Cameroun – Forces de défense : A qui profite la nomination des nouveaux généraux ?

Promus le 13 Août dernier par un décret du Président de la République, Chef Suprême des Forces Armées, les nouveaux généraux ont reçu leurs attributs le 21 Août au cours d’une cérémonie présidée par le Premier Ministre, Chef du Gouvernement, Philémon Yang.

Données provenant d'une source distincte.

(** ** The integrity pass *)

Lemma orphans_none d :
  snapshot_orphans d = [] ↔
  (∀ sid pos, is_Some (snapshot_entries d !! (sid, pos)) → is_Some (sessions d !! sid)) ∧
  (∀ sid, is_Some (snapshot_meta d !! sid) → is_Some (sessions d !! sid)).
Proof.
  unfold snapshot_orphans.
  set (l := (map_to_list (snapshot_entries d)).*1.*1 ++ (map_to_list (snapshot_meta d)).*1).
  assert (Hl : ∀ sid, sid ∈ l ↔ (∃ pos, is_Some (snapshot_entries d !! (sid, pos))) ∨ is_Some (snapshot_meta d !! sid)).
  { intros sid. unfold l. rewrite elem_of_app, !list_elem_of_fmap. split.
    - intros [([s pos] & -> & Hin)|([s v] & -> & Hin)].
      + apply list_elem_of_fmap in Hin as ([[s' pos'] v] & [= <- <-] & Hin). left. exists pos.
        apply elem_of_map_to_list in Hin. eauto.
      + right. apply elem_of_map_to_list in Hin. eauto.
    - intros [[pos [v Hv]]|[v Hv]]; [left|right].
      + exists (sid, pos). split; [done|]. apply list_elem_of_fmap. exists ((sid, pos), v).
        split; [done|]. by apply elem_of_map_to_list.
      + exists (sid, v). split; [done|]. by apply elem_of_map_to_list. }
  assert (Hf : filter (λ sid, sessions d !! sid = None) l = [] ↔ ∀ sid, sid ∈ l → is_Some (sessions d !! sid)).
  { split.
    - intros E sid Hin. destruct (sessions d !! sid) eqn:Es; [eauto|]. exfalso.
      assert (sid ∈ filter (λ sid, sessions d !! sid = None) l) as Hx by (by apply list_elem_of_filter).
      rewrite E in Hx. by apply not_elem_of_nil in Hx.
    - intros H. destruct (filter _ l) as [|s k] eqn:E; [done|]. exfalso.
      assert (s ∈ filter (λ sid, sessions d !! sid = None) l) as Hx by (rewrite E; by left).
      apply list_elem_of_filter in Hx as [Hn Hin]. apply H in Hin. rewrite Hn in Hin. by destruct Hin. }
  rewrite Hf. setoid_rewrite Hl. naive_solver.
Qed.

Lemma verify_iter d f rows :
  calm f →
  is_ok (db_iter verify_session rows d f).1.1 =
    forallb (λ row, is_ok (loadSessionFilesystemSnapshot row.1 (s_workspace row.2) d []).1.1) rows.
Proof.
  revert f. induction rows as [|row rows IH]; intros f Hf; simpl; [done|].
  unfold mbind, db_bind at 1. unfold verify_session at 1, wrapf, mbind, db_bind.
  pose proof (load_calm row.1 (s_workspace row.2) d f Hf) as H1.
  pose proof (load_calm row.1 (s_workspace row.2) d [] (Forall_nil_2 _)) as H2. rewrite <-H1 in H2. clear H1.
  destruct (loadSessionFilesystemSnapshot row.1 (s_workspace row.2) d f) as [[r d1] f1] eqn:E.
  destruct (loadSessionFilesystemSnapshot row.1 (s_workspace row.2) d []) as [[r' d2] f2].
  simpl in H2. injection H2 as -> ->.
  assert (d1 = d ∧ calm f1) as (-> & Hf1).
  { unfold loadSessionFilesystemSnapshot, mbind, db_bind, wrapf in E. rewrite query_calm in E by done.
    destruct (snapshot_meta d !! row.1) as [[n dig]|]; [|injection E as _ <- <-; by split; [|apply calm_tail]].
    rewrite query_calm in E by (by apply calm_tail). injection E as _ <- <-.
    split; [done|]. by apply calm_tail, calm_tail. }
  destruct r as [s|e]; simpl; [by apply IH|done].
Qed.

(** The startup integrity pass, when no statement fails, accepts exactly
    the intact databases: every Session's snapshot loads and no snapshot or
    metadata row belongs to a Session that does not exist. *)
Theorem integrity_pass_exact (d : db) (f : list bool) (Hf : calm f) :
  is_ok (verifySessionFilesystemSnapshotIntegrity d f).1.1 = true ↔
  (∀ sid row, sessions d !! sid = Some row →
     is_ok (loadSessionFilesystemSnapshot sid (s_workspace row) d []).1.1 = true) ∧
  (∀ sid pos, is_Some (snapshot_entries d !! (sid, pos)) → is_Some (sessions d !! sid)) ∧
  (∀ sid, is_Some (snapshot_meta d !! sid) → is_Some (sessions d !! sid)).
Proof.
  rewrite <-(orphans_none d).
  assert (E : is_ok (verifySessionFilesystemSnapshotIntegrity d f).1.1 =
    match snapshot_orphans d with
    | [] => forallb (λ row, is_ok (loadSessionFilesystemSnapshot row.1 (s_workspace row.2) d []).1.1)
              (map_to_list (sessions d))
    | _ => false
    end).
  { unfold verifySessionFilesystemSnapshotIntegrity, verifySessionFilesystemSnapshots, wrapf, mbind, db_bind.
    rewrite query_calm by done. destruct (snapshot_orphans d) as [|o l]; [|done]. simpl.
    rewrite query_calm by (by apply calm_tail).
    rewrite <-(verify_iter d (tail (tail f))) by (by apply calm_tail, calm_tail).
    by destruct (db_iter verify_session _ _ _) as [[[|] ?] ?]. }
  rewrite E. destruct (snapshot_orphans d) as [|o l]; [|naive_solver].
  rewrite forallb_forall. split.
  - intros H. split; [|done]. intros sid row Hrow. apply (H (sid, row)).
    by apply list_elem_of_In, elem_of_map_to_list.
  - intros [H _] [sid row] Hin. apply list_elem_of_In, elem_of_map_to_list in Hin. by apply H.
Qed.

Lemma integrity_pass_exact_witness :
  is_ok (loadSessionFilesystemSnapshot "dhs_1" "/srv/app" issued_db []).1.1 = true.
Proof.
  assert (Hok : is_ok (verifySessionFilesystemSnapshotIntegrity issued_db []).1.1 = true)
    by (vm_compute; reflexivity).
  destruct (proj1 (integrity_pass_exact issued_db [] (Forall_nil_2 _)) Hok) as [H _].
  apply (H "dhs_1" (mkSession "h" "/srv/app" 0 100 "dhl_1")). vm_compute. reflexivity.
Defined.

(** ** The legacy cutover *)

(** The cutover is all or nothing and grants exactly the issued authority:
    when it succeeds every Session loads as its workspace read_write and
    nothing else changed; when any statement fails the database is untouched,
    so the next startup repeats it; and with no failing statement it succeeds
    whenever every stored workspace is a canonical path. *)
Theorem backfill_atomic (d : db) (f : list bool) (Habsent : snapshot_tables d = false) :
  match migrateSessionFilesystemSnapshots d f with
  | (Ok n, d', _) =>
      n = Z.of_nat (size (sessions d)) ∧ snapshot_tables d' = true ∧ other_tables_same d d' ∧
      ∀ sid row, sessions d !! sid = Some row →
        (loadSessionFilesystemSnapshot sid (s_workspace row) d' []).1.1 =
          Ok (mkSnapshot (s_workspace row) [compat_entry (s_workspace row)])
  | (Err _, d', _) => d' = d
  end.
Proof.
  unfold migrateSessionFilesystemSnapshots, mbind, db_bind.
  destruct (classifySessionFilesystemSnapshotSchema d f) as [[[c|e] d1] f1] eqn:Ec.
  2: { pose proof (reads_wrapf "cannot inspect table presence" [] _
         (reads_query (λ d, if snapshot_tables d then sessionSnapshotSchemaCanonical
                            else sessionSnapshotSchemaAbsent)) d f) as H.
       unfold classifySessionFilesystemSnapshotSchema in Ec. rewrite Ec in H. done. }
  apply wrapf_ok, query_ok in Ec as (-> & -> & _). rewrite Habsent.
  pose proof (transaction_atomic "cannot begin session filesystem snapshot migration"
    "cannot commit session filesystem snapshot migration" backfill_body d f1) as H.
  unfold backfillSessionFilesystemSnapshots.
  destruct (transaction _ _ backfill_body d f1) as [[[n|e] d'] f']; [|done].
  destruct H as (f0 & f2 & H). apply backfill_body_ok in H as (Hn & Ht & Ho & Hrows).
  split_and!; [done..|]. intros sid row Hrow. destruct (Hrows sid row Hrow) as (Hr & k & dig & snap & Em & Hc).
  pose proof (load_calm sid (s_workspace row) d' [] (Forall_nil_2 _)) as Hl. rewrite Em in Hl.
  destruct (loadSessionFilesystemSnapshot sid (s_workspace row) d' []) as [[r d2] f3]. simpl in *.
  injection Hl as -> _. rewrite Hc. f_equal.
  rewrite (select_entries_exact _ _ _ Hr) in Hc.
  apply check_snapshot_ok in Hc as (entries & Es & _ & _ & Hnew & _).
  rewrite scan_rows_from in Es. injection Es as <-.
  unfold newSessionFilesystemSnapshot in Hnew.
  destruct (validateCanonicalAllowedRootEntries _); [|done]. simpl in Hnew.
  destruct (_ || _); [done|]. destruct (lookupAllowedRootAccess _ _); [|done].
  case_bool_decide; [done|]. by injection Hnew as <-.
Qed.
Lemma reconcile_spec now s r s' :
  mac_inv s → sessionBindings s = ∅ → ReconcileLiveSessions now s = (r, s') →
  mac_inv s' ∧ keeps s s' ∧
  (r = Ok () → ∀ sid row, sessions (m_db s) !! sid = Some row → now < s_expires_at row →
     ∃ snap d f d' f', db_frame (m_db s) d ∧
       loadSessionFilesystemSnapshot sid (s_workspace row) d f = (Ok snap, d', f') ∧
       trees_covered s' sid (sessionMACBoundaries snap)).
Proof.
  intros Hi Hempty. unfold ReconcileLiveSessions, mbind, mac_bind, mac_wrapf.
  pose proof (importHelper_frame s) as Hf1.
  destruct (importHelperOwnedBoundaries s) as [[[]|e] s1]; simpl in Hf1.
  2: { intros [= <- <-]. split_and!; [by apply (inv_true s)|by apply grows_keeps, frame_grows|done]. }
  assert (Hi1 : mac_inv s1) by (by apply (inv_true s)).
  destruct (listLiveSessionsWithIDs now s1) as [[live|e] s2] eqn:El.
  2: { intros [= <- <-]. unfold listLiveSessionsWithIDs in El.
       set (q := λ d : db, _) in El. destruct (on_db_reads (query q) s1 (reads_query q)) as [f Ef].
       rewrite El in Ef. simpl in Ef. subst s2.
       split_and!; [by apply inv_with_db|apply grows_keeps; by apply frame_grows in Hf1|done]. }
  apply live_rows in El as ([f ->] & Hnd & Hlive). set (s2 := with_db (m_db s1) f s1) in *.
  assert (Hi2 : mac_inv s2) by (by apply inv_with_db).
  destruct (reconcile_sessions live s2) as [[[]|e] s3] eqn:Er;
    apply reconcile_sessions_spec in Er as (Hi3 & Hg3 & Hd3 & _ & Hok); try done;
    try (intros sid _; simpl; by rewrite (fr_bindings _ _ _ Hf1), Hempty).
  2: { intros [= <- <-]. split_and!; [done| |done]. apply grows_keeps. intros b Hp. apply Hg3. simpl.
       by apply (frame_grows _ _ Hf1). }
  intros [= <- <-]. pose proof (stale_frame s3 (mi_rows _ Hi3)) as Hf4. split_and!.
  - eapply inv_frame; [|exact Hf4|done]. intros b. apply keep_bound.
  - intros b Hb Hp. apply (frame_keeps _ _ Hf4 b Hb). apply Hg3. simpl. by apply (frame_grows _ _ Hf1).
  - intros _ sid row Hrow Hlt. pose proof (fr_db _ _ _ Hf1) as Hd1.
    destruct (Hok eq_refl sid (s_workspace row)) as (snap & d & f' & d' & f'' & Hd & Hl & Ht).
    + apply Hlive. exists row. rewrite Hd1. by split_and!.
    + exists snap, d, f', d', f''. split_and!; [by etrans|done|].
      eapply trees_covered_other; [|exact Ht]. by rewrite (fr_bindings _ _ _ Hf4).
Qed.

(** Every step preserves the invariant and removes nothing that is needed. *)
Lemma mac_step_spec s s' : mac_step s s' → mac_inv s → mac_inv s' ∧ keeps s s'.
Proof.
  intros Hs Hi. inversion_clear Hs as [sid trees ins Hsid Hins|sid|sid ws key now Hk Ho|key|now Hb Hl Hc|d f Hd|l].
  - destruct (CreateSessionBinding sid trees ins s) as [[covs|e] s1] eqn:E; simpl.
    + apply create_ok in E as (? & ? & _); [|done..]. split; [done|by apply grows_keeps].
    + apply create_err in E; [|done..]. split; [|by apply frame_keeps].
      eapply inv_frame; [|exact E|done]. intros b. apply keep_bound.
  - by apply release_session_spec.
  - destruct (acquire_spec sid ws key now s Hi Hk Ho) as [H Hw]. split; [done|]. intros b _. by rewrite Hw.
  - by apply release_lease_spec.
  - destruct (ReconcileLiveSessions now s) as [r s1] eqn:E. simpl. by apply reconcile_spec in E as (? & ? & _).
  - split; [by apply inv_with_db|by intros b _].
  - split; [|by intros b _]. by destruct Hi as [H1 H2 H3 H4 H5 H6].
Qed.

On se souvient que la semaine ayant suivi ces nominations, la presse indépendante en avait fait grand écho et avait fait savoir que tous les promus étaient issus de l’Armée de terre sans toutefois relever de quel corps ils en étaient issus. Après enquête et alors que d’aucuns disaient que ce n’était qu’une juste récompense des e fforts fournis dans la guerre que le Cameroun mène contre la nébuleuse Boko Haram ; Aurore Plus est allé au-delà de cette affirmation pour découvrir que loin d’être favorable à tous les corps d’armée comme cela était de coutume, il s’est plutôt agi d’un acte en faveur d’un seul corps d’armée.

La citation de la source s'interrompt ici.